#FineArtFriday: The Ghost of Vermeer of Delft Which Can Be Used As a Table by Salvador Dalí, 1934

About the painting, from Wikipedia:

The Ghost of Vermeer of Delft Which Can Be Used As a Table is a small Surrealist oil painting by Salvador Dalí. Its full title is The Ghost of Vermeer of Delft Which Can Be Used as a Table (Phenomenologic Theory of Furniture-Nutrition). It makes reference to The Art of Painting by Johannes Vermeer, a famous seventeenth-century work in which a painter, thought to be a self-portrait of Vermeer, is depicted with his back to us, in distinctive costume. It is one of a number of paintings expressive of Dalí’s enormous admiration for Vermeer.

Vermeer is represented as a dark spindly figure in a kneeling position. The figure’s outstretched leg serves as a table top surface, on which sits a bottle and a small glass. This leg tapers to a baluster-like stub; there is a shoe nearby. The walls and the distant views of the mountains are based on real views near Dalí’s home in Port Lligat. In Vermeer’s painting the artist leans on a maulstick, and his hand is painted with an unusual blurriness, perhaps to indicate movement. In Dalí’s painting Vermeer rests the same arm on a crutch.

What I love about this painting:

I love the composition, the detail Dali puts into Vermeer’s hair and doublet–the attention Vermeer applied to his own work. This speaks to me of the desert, the way the sky looks in the afternoon just as the hottest part of the day slides into a cooler evening. Vermeer, the Master of Light, is enjoying the view. He is shown in a small courtyard, enclosed. Vermeer rarely left his rooms in Delft.

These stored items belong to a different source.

(** ** [apply] *)

(** C2: on an instance whose registry started empty, after any sequence of
    calls, [apply(name, value)] raises exactly when no [register_cb] for
    [name] was made on that instance.  When it raises it raises
    [NotImplementedError] and leaves the world as it was, so no callback
    runs and no task is submitted; otherwise it submits one [process_cb]
    task carrying [name] and [value] to the broker and returns.  In both
    cases the log is unchanged: no callback is called inside [apply]. *)
Theorem apply_raises_iff_never_registered w self cs name value :
  heap w !! self = Some ∅ ->
  let w' := run cs w in
  (raises (apply self name value w')
   <-> existsb (registers self name) cs = false)
  /\ (existsb (registers self name) cs = false ->
      apply self name value w' = (Raise NotImplementedError, w'))
  /\ (existsb (registers self name) cs = true ->
      apply self name value w'
      = (Ok tt, set_broker (broker w' ++ [TaskProcessCb name value]) w'))
  /\ log (after (apply self name value w')) = log w'.
Proof.
  intros Hself w'.
  destruct (run_registry cs w self ∅ Hself) as (r' & Hr' & Hreg).
  fold w' in Hr'. specialize (Hreg name).
  assert (Hnone : existsb (registers self name) cs = false ->
                  apply self name value w' = (Raise NotImplementedError, w')).
  { intros Hex. apply (apply_unregistered w' self r'); [exact Hr'|].
    apply eq_None_not_Some. intros Hs. apply Hreg in Hs.
    destruct Hs as [Hs|Hs]; [|congruence].
    rewrite lookup_empty in Hs. destruct Hs; discriminate. }
  assert (Hsome : existsb (registers self name) cs = true ->
                  apply self name value w'
                  = (Ok tt,
                     set_broker (broker w' ++ [TaskProcessCb name value]) w')).
  { intros Hex. destruct (proj2 Hreg (or_intror Hex)) as [cb Hcb].
    apply (apply_registered w' self r' name cb); assumption. }
  split; [|split; [exact Hnone | split; [exact Hsome|]]].
  - split.
    + intros [e He]. destruct (existsb (registers self name) cs) eqn:Hex;
        [|reflexivity].
      rewrite (Hsome eq_refl) in He. discriminate He.
    + intros Hex. exists NotImplementedError. rewrite (Hnone Hex). reflexivity.
  - destruct (existsb (registers self name) cs) eqn:Hex.
    + rewrite (Hsome eq_refl). reflexivity.
    + rewrite (Hnone eq_refl). reflexivity.
Qed.

Lemma apply_raises_iff_never_registered_witness :
  apply buf "flush" (VInt 3)
    (run [CRegisterCb buf "flush" cb_flush; CApply buf "flush" (VInt 1)]
         world_new)
  = (Ok tt,
     set_broker [TaskProcessCb "flush" (VInt 1); TaskProcessCb "flush" (VInt 3)]
       world_reg)
  /\ apply buf "stats" (VInt 3)
       (run [CRegisterCb buf "flush" cb_flush] world_new)
     = (Raise NotImplementedError, world_reg).
Proof.
  split.
  - apply (apply_raises_iff_never_registered world_new buf
             [CRegisterCb buf "flush" cb_flush; CApply buf "flush" (VInt 1)]
             "flush" (VInt 3) eq_refl).
    reflexivity.
  - apply (apply_raises_iff_never_registered world_new buf
             [CRegisterCb buf "flush" cb_flush] "stats" (VInt 3) eq_refl).
    reflexivity.
Defined.

(** ** [process_cb] *)

(** C3: [process_cb(name, value)] looks [name] up in the registry of its
    instance.  When a callback is registered under [name] it is called once,
    with [value], and [process_cb] ends as the callback does; when none is,
    [process_cb] raises [NotImplementedError] and calls nothing (the world is
    as it was). *)
Theorem process_cb_calls_registered w self r name value :
  heap w !! self = Some r ->
  (forall cb, r !! name = Some cb ->
     process_cb self name value w
     = (match cb_body cb value with None => Ok tt | Some e => Raise e end,
        emit (EvCalled cb value) w))
  /\ (r !! name = None ->
      process_cb self name value w = (Raise NotImplementedError, w)).
Proof.
  intros Hself. split.
  - intros cb Hcb. apply (process_cb_registered w self r); assumption.
  - intros Hnone. apply (process_cb_unregistered w self r); assumption.
Qed.

Lemma process_cb_calls_registered_witness :
  process_cb buf "flush" (VInt 3) world_reg
  = (Ok tt, emit (EvCalled cb_flush (VInt 3)) world_reg)
  /\ process_cb buf "stats" (VInt 3) world_reg
     = (Raise NotImplementedError, world_reg).
Proof.
  split.
  - refine (proj1 (process_cb_calls_registered world_reg buf
                     {[ "flush" := cb_flush ]} "flush" (VInt 3) _)
              cb_flush _); reflexivity.
  - refine (proj2 (process_cb_calls_registered world_reg buf
                     {[ "flush" := cb_flush ]} "stats" (VInt 3) _) _);
      reflexivity.
Defined.

(** ** [process_incr] and the backing store *)

Lemma written_created w model columns filters extra :
  is_created w model filters = true ->
  written w model columns filters extra
  = table w model ++ [new_row (update_kwargs columns extra) filters].
Proof. intros H. unfold written. rewrite H. reflexivity. Qed.

Lemma written_updated w model columns filters extra :
  is_created w model filters = false ->
  written w model columns filters extra
  = map (fun r => if matches filters r
                  then apply_values (update_kwargs columns extra) r else r)
        (table w model).
Proof. intros H. unfold written. rewrite H. reflexivity. Qed.

(** C4, as stated, fails: with [columns = {'times_seen': 1}] and
    [extra = {'times_seen': 100}] the record that matches the filters does
    not have its listed column grown by the delta (it reads 100, not 6). *)
Lemma process_incr_overlap_not_incremented :
  let w' := after (process_incr buf "Group" seen_once (by_pk 7)
                     (Some seen_100) world_new) in
  exists r r',
    table world_new "Group" !! 0%nat = Some r
    /\ matches (by_pk 7) r = true
    /\ table w' "Group" !! 0%nat = Some r'
    /\ r' !! "times_seen" = Some (VInt 100)
    /\ ~ row_incremented seen_once r r'.
Proof.
  exists group_row, (apply_values (update_kwargs seen_once (Some seen_100)) group_row).
  repeat split; try reflexivity.
  intros H. specialize (H "times_seen" 1 eq_refl).
  vm_compute in H. discriminate H.
Qed.

(** C4 (amended): with the store reachable and no key 'values' among the
    filters, [process_incr] issues one
    increment-or-create request against the backing store and returns.  If
    no record of the model matches the filters, one record is created and
    the created flag is true; its fields are the overwrites of [extra], else
    the increment values of the listed columns as initial values, else the
    filter values.  If records match, the created flag is false, and in each
    of them every listed column that [extra] does not also name is
    incremented by its delta, every field of [extra] is overwritten (a listed
    column that [extra] names is set, not incremented), and every other
    field is kept; records that do not match, and other models, are
    untouched. *)
Theorem process_incr_increment_or_create w self model columns filters extra :
  db_online w = true -> filters !! "values" = None ->
  let res := process_incr self model columns filters extra w in
  let w' := after res in
  outcome res = Ok tt
  /\ log w' = log w ++ [EvStoreCall model (update_kwargs columns extra) filters;
                        completion w model columns filters extra]
  /\ p_created (completion_payload w model columns filters extra)
     = is_created w model filters
  /\ (is_created w model filters = true
      <-> forall r, r ∈ table w model -> matches filters r = false)
  /\ (is_created w model filters = true ->
      exists r', table w' model = table w model ++ [r']
                 /\ row_created columns extra filters r')
  /\ (is_created w model filters = false ->
      length (table w' model) = length (table w model)
      /\ forall i r, table w model !! i = Some r ->
           exists r', table w' model !! i = Some r'
             /\ (matches filters r = true -> row_updated columns extra r r')
             /\ (matches filters r = false -> r' = r))
  /\ (forall m, m <> model -> table w' m = table w m).
Proof.
  intros Hon Hv res w'. subst w' res.
  rewrite (process_incr_online _ _ _ _ _ _ Hon Hv). unfold outcome, after; simpl.
  assert (Htab : forall m,
            table (set_log
                     (log w ++ [EvStoreCall model (update_kwargs columns extra) filters;
                                completion w model columns filters extra])
                     (set_db (<[model := written w model columns filters extra]> (db w)) w)) m
            = if decide (model = m)
              then written w model columns filters extra else table w m).
  { intros m. apply (table_set_db w model _ m). }
  split; [reflexivity|]. split; [reflexivity|]. split; [reflexivity|].
  split; [apply is_created_true_iff|]. split; [|split].
  - intros Hc. exists (new_row (update_kwargs columns extra) filters).
    split; [|apply row_created_new_row].
    rewrite Htab, decide_True by reflexivity. apply written_created. exact Hc.
  - intros Hc. rewrite Htab, decide_True by reflexivity.
    rewrite (written_updated _ _ _ _ _ Hc). split; [apply length_map|].
    intros i r Hr. rewrite list_lookup_fmap, Hr. simpl.
    eexists; split; [reflexivity|]. split; intros Hm; rewrite Hm.
    + apply row_updated_apply_values.
    + reflexivity.
  - intros m Hm. rewrite Htab, decide_False by congruence. reflexivity.
Qed.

It is unsigned and undated but known to have been completed c.1934. It is currently on display at the Salvador Dalí Museum in St. Petersburg, Florida, on loan from the E. and A. Reynolds Morse collection.

Credits and Attributions:

Wikipedia contributors, “The Ghost of Vermeer of Delft Which Can Be Used As a Table,” Wikipedia, The Free Encyclopedia,https://en.wikipedia.org/w/index.php?title=The_Ghost_of_Vermeer_of_Delft_Which_Can_Be_Used_As_a_Table&oldid=861917029 (accessed March 1, 2019).

Wikimedia Commons contributors, “File:Johannes Vermeer – The Art of Painting (detail) – WGA24677.jpg,” Wikimedia Commons, the free media repository, https://commons.wikimedia.org/w/index.php?title=File:Johannes_Vermeer_-_The_Art_of_Painting_(detail)_-_WGA24677.jpg&oldid=268076769 (accessed March 1, 2019).


Filed under writing

5 responses to “#FineArtFriday: The Ghost of Vermeer of Delft Which Can Be Used As a Table by Salvador Dalí, 1934

  1. sigh…one of my earliest memories is of poring over images of famous paintings in the World Book Encyclopedia. I only realise now how lucky we were to have access to such a set, most of my friends didn’t have a set. I gave up painting last year, perhaps forever, but I could never give away my passion for art history. Loving this one because it’s not a work I am familiar with. Thank you!


    • Hello! Yes, my childhood was that way too, only it was Encyclopedia Britannica,lol! I’m sorry you’ve given up painting–my personal artistic abilities run to maps nowadays, although at one time I was fairly good at illustrations. And art history is a joy, a selfish pleasure to reward myself with. I hadn’t any knowledge of Dali because there is so much brilliant work out there and so little time to really look into it all. I was led to this image because of my interest in the original Vermeer and my work re: Rembrandt’s era. Dali’s work is powerful and I hope to have the opportunity to look further into it.

      Liked by 1 person

  2. Are you in the US? Apparently there is a wonderful, world class Dali museum in Florida?? I’ve been to the one in Paris. He was a unique artist in a time of unique artists that’s for sure!! I love Vermeer too. And monet and Edward Hopper. I was very uncool as a teenager in art class. Everyone was into abstraction and I just wanted to paint the light.